Individual neurons (colored shapes) vary in their activity in response to stimuli
The variables I used for analysis include the normalized responses traces (fluorescence as a function of time after the stimulus), normalized probability of response and response amplitude. I reasoned that two factors were most important to determine functional correlation between neurons: response probability, and response dynamics, which encompasses shape (latency to start, latency to peak, on and off response speed) and amplitude.
Correlation of the neurons’ responses in the 4 clusters
Here I correlated the shape of the responses (normalized for amplitude). This shows that clusters 2 and 3 (the lower clusters anatomically) are very correlated with themselves and with each other. Clusters 1 and 4 (the upper clusters anatomically) follow the same pattern but the correlation is smaller.

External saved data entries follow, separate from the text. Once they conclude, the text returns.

(** * recc: path utilities, retry driver, remote execution client and
    environment parsing, embedded from the C++ sources and verified.

    Conventions of the embedding.

    - [std::string] and [const char *] values are Rocq [string]s.  A
      [const char *] is represented by the characters before its
      terminating NUL; reading the terminator yields ["000"], which is what
      [char_at] returns at index [length s].  [c_string s] says that [s]
      contains no NUL, which every value of type [const char *] satisfies.
    - [std::vector<std::string>] is a [list string] with [push_back] as
      [l ++ [x]], [pop_back] as [removelast] and [back] as [last].
    - [std::map] / [std::set] are stdpp's [gmap] / [gset].
    - [unsigned int] indices into a string are [nat]: they are bounded by
      the length of an in-memory string and never wrap.  [int] values are
      in [Z]; signed overflow is undefined in C++ and is not modelled.
    - Pure code that may throw returns a [Cpp.result].  Code that acts on
      the process (RPCs, sleeps, logs, [exit]) is written in the monad
      [Cpp.M] of state and outcome; the [trace] of the state records the
      calls of the wrapped RPC, the sleeps, the refreshes of the auth
      session, the cancellation requests and the logs at error, warning
      and default level (verbose logs are left out).
    - Loops that the C++ writes as [while] are fuelled fixpoints whose
      wrappers supply enough fuel; the facts named [*_fuel] and
      [normalize_loop_run] say so. *)

From Stdlib Require Import ZArith Ascii String DecimalString.
From stdpp Require Import base option list functions gmap strings.

Local Open Scope Z_scope.
Local Open Scope nat_scope.

(* ===================================================================== *)
(** ** Control effects of the C++: exceptions, [exit], process state *)
(* ===================================================================== *)

Module Cpp.

(** Exceptions thrown by the modelled code. *)
Inductive exn :=
  | logic_error (what : string)
  | runtime_error (what : string)
  | out_of_range (what : string).

(** A pure computation that may throw. *)
Inductive result (A : Type) :=
  | Ok (a : A)
  | Throw (e : exn).
Arguments Ok {A} a.
Arguments Throw {A} e.

(** How a call on the process state ends: with a value, with an exception
    propagating, with the process gone through [exit(code)], or not at
    all. *)
Inductive outcome (R : Type) :=
  | Val (r : R)
  | Exc (e : exn)
  | Exit (code : Z)
  | Diverge.
Arguments Val {R} r.
Arguments Exc {R} e.
Arguments Exit {R} code.
Arguments Diverge {R}.

(** Calls that read and write a process state [Σ]. *)
Definition M (Σ R : Type) : Type := Σ → outcome R * Σ.

Definition ret {Σ R} (r : R) : M Σ R := λ σ, (Val r, σ).

Definition bind {Σ R Q} (k : R → M Σ Q) (m : M Σ R) : M Σ Q :=
  λ σ, match m σ with
       | (Val r, σ') => k r σ'
       | (Exc e, σ') => (Exc e, σ')
       | (Exit c, σ') => (Exit c, σ')
       | (Diverge, σ') => (Diverge, σ')
       end.

Definition throw {Σ R} (e : exn) : M Σ R := λ σ, (Exc e, σ).
Definition exit {Σ R} (code : Z) : M Σ R := λ σ, (Exit code, σ).
Definition diverge {Σ R} : M Σ R := λ σ, (Diverge, σ).
Definition gets {Σ R} (f : Σ → R) : M Σ R := λ σ, (Val (f σ), σ).
Definition modify {Σ} (f : Σ → Σ) : M Σ unit := λ σ, (Val tt, f σ).

(** A pure throwing computation run inside [M]. *)
Definition lift {Σ R} (r : result R) : M Σ R :=
  match r with
  | Ok a => ret a
  | Throw e => throw e
  end.

#[global] Instance M_ret {Σ} : MRet (M Σ) := λ R, @ret Σ R.
#[global] Instance M_bind {Σ} : MBind (M Σ) := λ R Q, @bind Σ R Q.

(** [std::to_string] on an [int]. *)
Definition to_string (z : Z) : string :=
  NilEmpty.string_of_int (Z.to_int z).

(** The range of [int]. *)
Definition INT_MIN : Z := (-2147483648)%Z.
Definition INT_MAX : Z := 2147483647%Z.

End Cpp.

(* ===================================================================== *)
(** ** String primitives used by the sources *)
(* ===================================================================== *)

Module Str.

Definition NUL : ascii := "000"%char.
Definition SLASH : ascii := "/"%char.
Definition DOT : ascii := "."%char.

(** [s[i]]: the character at [i], the terminator at (and, in the model,
    past) the end. *)
Definition char_at (s : string) (i : nat) : ascii :=
  match String.get i s with
  | Some c => c
  | None => NUL
  end.

(** [s.front()] on a non-empty string; NUL on the empty one. *)
Definition front (s : string) : ascii := char_at s 0.

(** [s.back()]: the last character (NUL for the empty string, where the
    C++ is undefined and the sources guard the call). *)
Fixpoint back (s : string) : ascii :=
  match s with
  | EmptyString => NUL
  | String c EmptyString => c
  | String _ s' => back s'
  end.

Definition empty (s : string) : bool :=
  match s with EmptyString => true | _ => false end.

(** [s.substr(pos)] for [pos <= size]. *)
Fixpoint drop (n : nat) (s : string) : string :=
  match n, s with
  | O, _ => s
  | S n', String _ s' => drop n' s'
  | S _, EmptyString => EmptyString
  end.

(** [s.substr(0, n)] / [std::string(p, n)]. *)
Fixpoint take (n : nat) (s : string) : string :=
  match n, s with
  | S n', String c s' => String c (take n' s')
  | _, _ => EmptyString
  end.

(** [s.pop_back()]. *)
Fixpoint pop_back (s : string) : string :=
  match s with
  | EmptyString => EmptyString
  | String c EmptyString => EmptyString
  | String c s' => String c (pop_back s')
  end.

(** [s.push_back(c)]. *)
Definition push_back (s : string) (c : ascii) : string :=
  s +:+ String c EmptyString.

(** [std::string(n, c)]. *)
Fixpoint fill (n : nat) (c : ascii) : string :=
  match n with
  | O => EmptyString
  | S n' => String c (fill n' c)
  end.

(** [s[i] = c] for [i < size]; no change out of range. *)
Fixpoint set_at (s : string) (i : nat) (c : ascii) : string :=
  match s, i with
  | EmptyString, _ => EmptyString
  | String _ s', O => String c s'
  | String d s', S i' => String d (set_at s' i' c)
  end.

(** [strchr(s, c)]: offset of the first [c], if any. *)
Fixpoint strchr (s : string) (c : ascii) : option nat :=
  match s with
  | EmptyString => None
  | String d s' =>
      if Ascii.eqb d c then Some 0 else S <$> strchr s' c
  end.

(** [strncmp(a, b, n) == 0]: the first [n] characters agree (a shorter
    string only agrees with an equally short one). *)
Definition strncmp_eq (a b : string) (n : nat) : bool :=
  String.eqb (take n a) (take n b).

(** Membership of a character. *)
Fixpoint mem (c : ascii) (s : string) : bool :=
  match s with
  | EmptyString => false
  | String d s' => Ascii.eqb d c || mem c s'
  end.

(** A value a [const char *] can hold: no embedded terminator. *)
Definition c_string (s : string) : Prop := mem NUL s = false.

End Str.

(* ===================================================================== *)
(** ** fileutils.cpp *)
(* ===================================================================== *)

Module FileUtils.
Import Cpp Str.

(** One iteration body of the segment loop of [normalize_path]: what
    happens to [segments] for the segment just cut out. *)
Definition normalize_step (segment : string) (segments : list string)
  : list string :=
  if String.eqb segment ".." && negb (bool_decide (segments = []))
     && negb (bool_decide (last segments = Some ".."))
  then removelast segments
  else if negb (String.eqb segment ".") && negb (String.eqb segment "")
  then segments ++ [segment]
  else segments.

(** The [while (path[0] != '\0')] loop of [normalize_path]. *)
Fixpoint normalize_loop (fuel : nat) (path : string) (segments : list string)
  : list string :=
  match fuel with
  | O => segments
  | S fuel' =>
      if empty path then segments
      else
        match strchr path SLASH with
        | None => normalize_step path segments
        | Some k =>
            normalize_loop fuel' (drop (S k) path)
                           (normalize_step (take k path) segments)
        end
  end.

(** [for (segment : segments) result += segment + "/"]. *)
Definition append_segments (result : string) (segments : list string)
  : string :=
  foldl (fun r segment => r +:+ (segment +:+ "/")) result segments.

Definition normalize_path (path : string) : string :=
  let segments := normalize_loop (S (String.length path)) path [] in
  let global := Ascii.eqb (char_at path 0) SLASH in
  let result := if global then "/" else "" in
  match segments with
  | [] => result
  | _ => pop_back (append_segments result segments)
  end.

I was happy to see this. Then I did k-means and hierarchical clustering to find that activity in the neurons fell quite well within the four anatomical clusters. By looking at the traces again, I saw that the difference in the shapes of the responses between the lower and upper clusters is due to a difference in the start of the responses. This meant that the lower and upper clusters varied in the timing of their responses, which was exciting. As a skeptical scientist, I thought about the ways in which this could be wrong, and sadly I found that the timing difference was due to be an artifact! It turns out that the imaging laser scans the image from bottom to top, and this takes 1/8 sec, which is a large amount of time with respect to the timing of neuronal activity. When I analyze one image, it is actually not a snapshot over the whole image, but there is a difference of 0.125 sec between the bottom and top of the image. So it appeared as though the bottom cluster responded after the other but in fact, it was because it was scanned first, and before it had time to respond to the stimulus. Lesson learned…
So there wasn’t a real difference between the top and bottom clusters in terms of response shape (normalized for amplitude). I did find however that the amplitude of the responses between the left and right clusters were different. The biological basis of this difference is explored in my article (currently under review).